NewsCorp fought back by asserting the allegation is ‘simply untrue', which led the PM to capitulate by making a formal apology.
“I deeply regret my insensitive response to a question from a News Ltd journalist by making an anonymous reference to an incident at News Ltd that has been rejected by the company,” he said in a Facebook post.
Workplace training to combat misogynism
Mr Morrison has now announced he is considering implementing mandatory face-to-face workplace health and safety training for MPs.
He has also supported calls for quotas to ensure more women get elected.

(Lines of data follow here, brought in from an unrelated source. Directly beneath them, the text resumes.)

(** What [ipv4_input] does with a packet of [ipv4_send]. *)
Lemma input_packet s i bs src dst proto id off more : send_ok (nif_at s i) src dst proto id -> ipv4_is_ours (nif_at s i) dst = true ->
  plen bs <= IP_FRAG_CHUNK -> 0 <= off < 65536 -> off `mod` 8 = 0 ->
  let h := ipv4_header (nif_at s i) (plen bs) src dst proto id (frag_field off more) in
  frag_pos h = off /\ frag_more h = more /\
  ipv4_input s i (ip_hdr_bytes h ++ bs) =
    if negb (more || negb (off =? 0)) then ipv4_deliver s i (ip_src h) dst proto (Some <$> bs)
    else let '(whole, s) := ipv4_reassemble s h bs in
         match whole with Some (p, b) => n_kfree (ipv4_deliver s i (ip_src h) dst proto b) p | None => s end.
Proof.
  intros Hs Ho Hl Hoff Hm h. pose proof (frag_field_range off more Hoff) as Hf. destruct (header_ok (nif_at s i) (plen bs) src dst proto id _ Hs Hf) as [Hok Hck]. fold h in Hok, Hck.
  assert (Eoff : ntohs (ip_off h) = frag_field off more) by (unfold ntohs; apply htons_twice; lia).
  assert (Hp : 0 <= plen bs) by (unfold plen; lia). unfold IP_FRAG_CHUNK, ETH_MTU, IP_HLEN in Hl.
  assert (Elen : ntohs (total_len h) = 20 + plen bs).
  { unfold ntohs. assert (E : total_len h = htons (Z.land (20 + plen bs) 0xFFFF)) by done. rewrite E. change 0xFFFF with (Z.ones 16). rewrite Z.land_ones, Z.mod_small by lia. apply htons_twice. lia. }
  assert (Epos : frag_pos h = off) by (unfold frag_pos; rewrite Eoff, frag_field_pos by done; zlia).
  assert (Emore : frag_more h = more) by (unfold frag_more; rewrite Eoff; by apply frag_field_more).
  split; [done|]. split; [done|]. unfold ipv4_input. rewrite length_app, hdr_bytes_length. rewrite (hdr_roundtrip h bs Hok). rewrite Elen.
  change (Z.land (ver_ihl h) 0x0F * 4) with 20. change (ver_ihl h ≫ 4 =? 4) with true. unfold IP_HLEN. fold (plen bs).
  assert (El : Z.of_nat (20 + length bs) = 20 + plen bs) by (unfold plen; lia). rewrite El.
  rewrite (proj2 (Z.ltb_ge (20 + plen bs) 20)) by lia. change (20 <? 20) with false. rewrite (proj2 (Z.ltb_ge (20 + plen bs) (20 + plen bs))) by lia. cbn [negb orb].
  change (Z.to_nat 20) with 20%nat. rewrite Hck. cbn [Z.eqb negb]. change (ip_dst h) with dst. rewrite Ho. cbn [negb].
  rewrite drop_app_length' by done. replace (Z.to_nat (20 + plen bs - 20)) with (length bs) by (unfold plen; lia). rewrite firstn_all. rewrite Eoff, frag_field_any by done.
  change (ip_proto h) with proto. done.
Qed.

Only about a quarter of the Liberal party's elected representatives are women, compared with almost half of Labor's caucus, raising questions about whether more women in Parliament would change the dysfunctional, disrespectful male-dominated culture.
But both of these recent initiatives appear to be an effort to put a band aid on a gaping wound. And, as many have already suggested, are also ‘too little, too late'.
Addressing the problems in Parliament
A significant problem which must be addressed is the fact that there is currently no independent process for sexual harassment complaints in Parliament House. Any complaints are handled through the Department of Finance, which essentially acts as the Human Resource Department.
It has been criticised as a “risk-management approach,” rather than one which promotes and encourages the prevention of sexual harassment, discrimination and misconduct.
Last month the Labor party finalised its own internal complaints system for handling sexual harassment, sexual misconduct and sexual discrimination claims, but it is yet to be tested.
Commissioner Jenkins is expected to report the findings of her inquiry by November. It's also expected that the Commissioner will make a number of recommendations for reform. The pressure will be on Scott Morrison's Government to implement these.
In the meantime, if his Government is to be taken seriously on its promise to change workplace culture it must also consider implementation of other recommendations made by Commissioner Jenkins which were presented to Parliament last year after a two-year nation-wide inquiry into sexual harassment in Australian workplaces.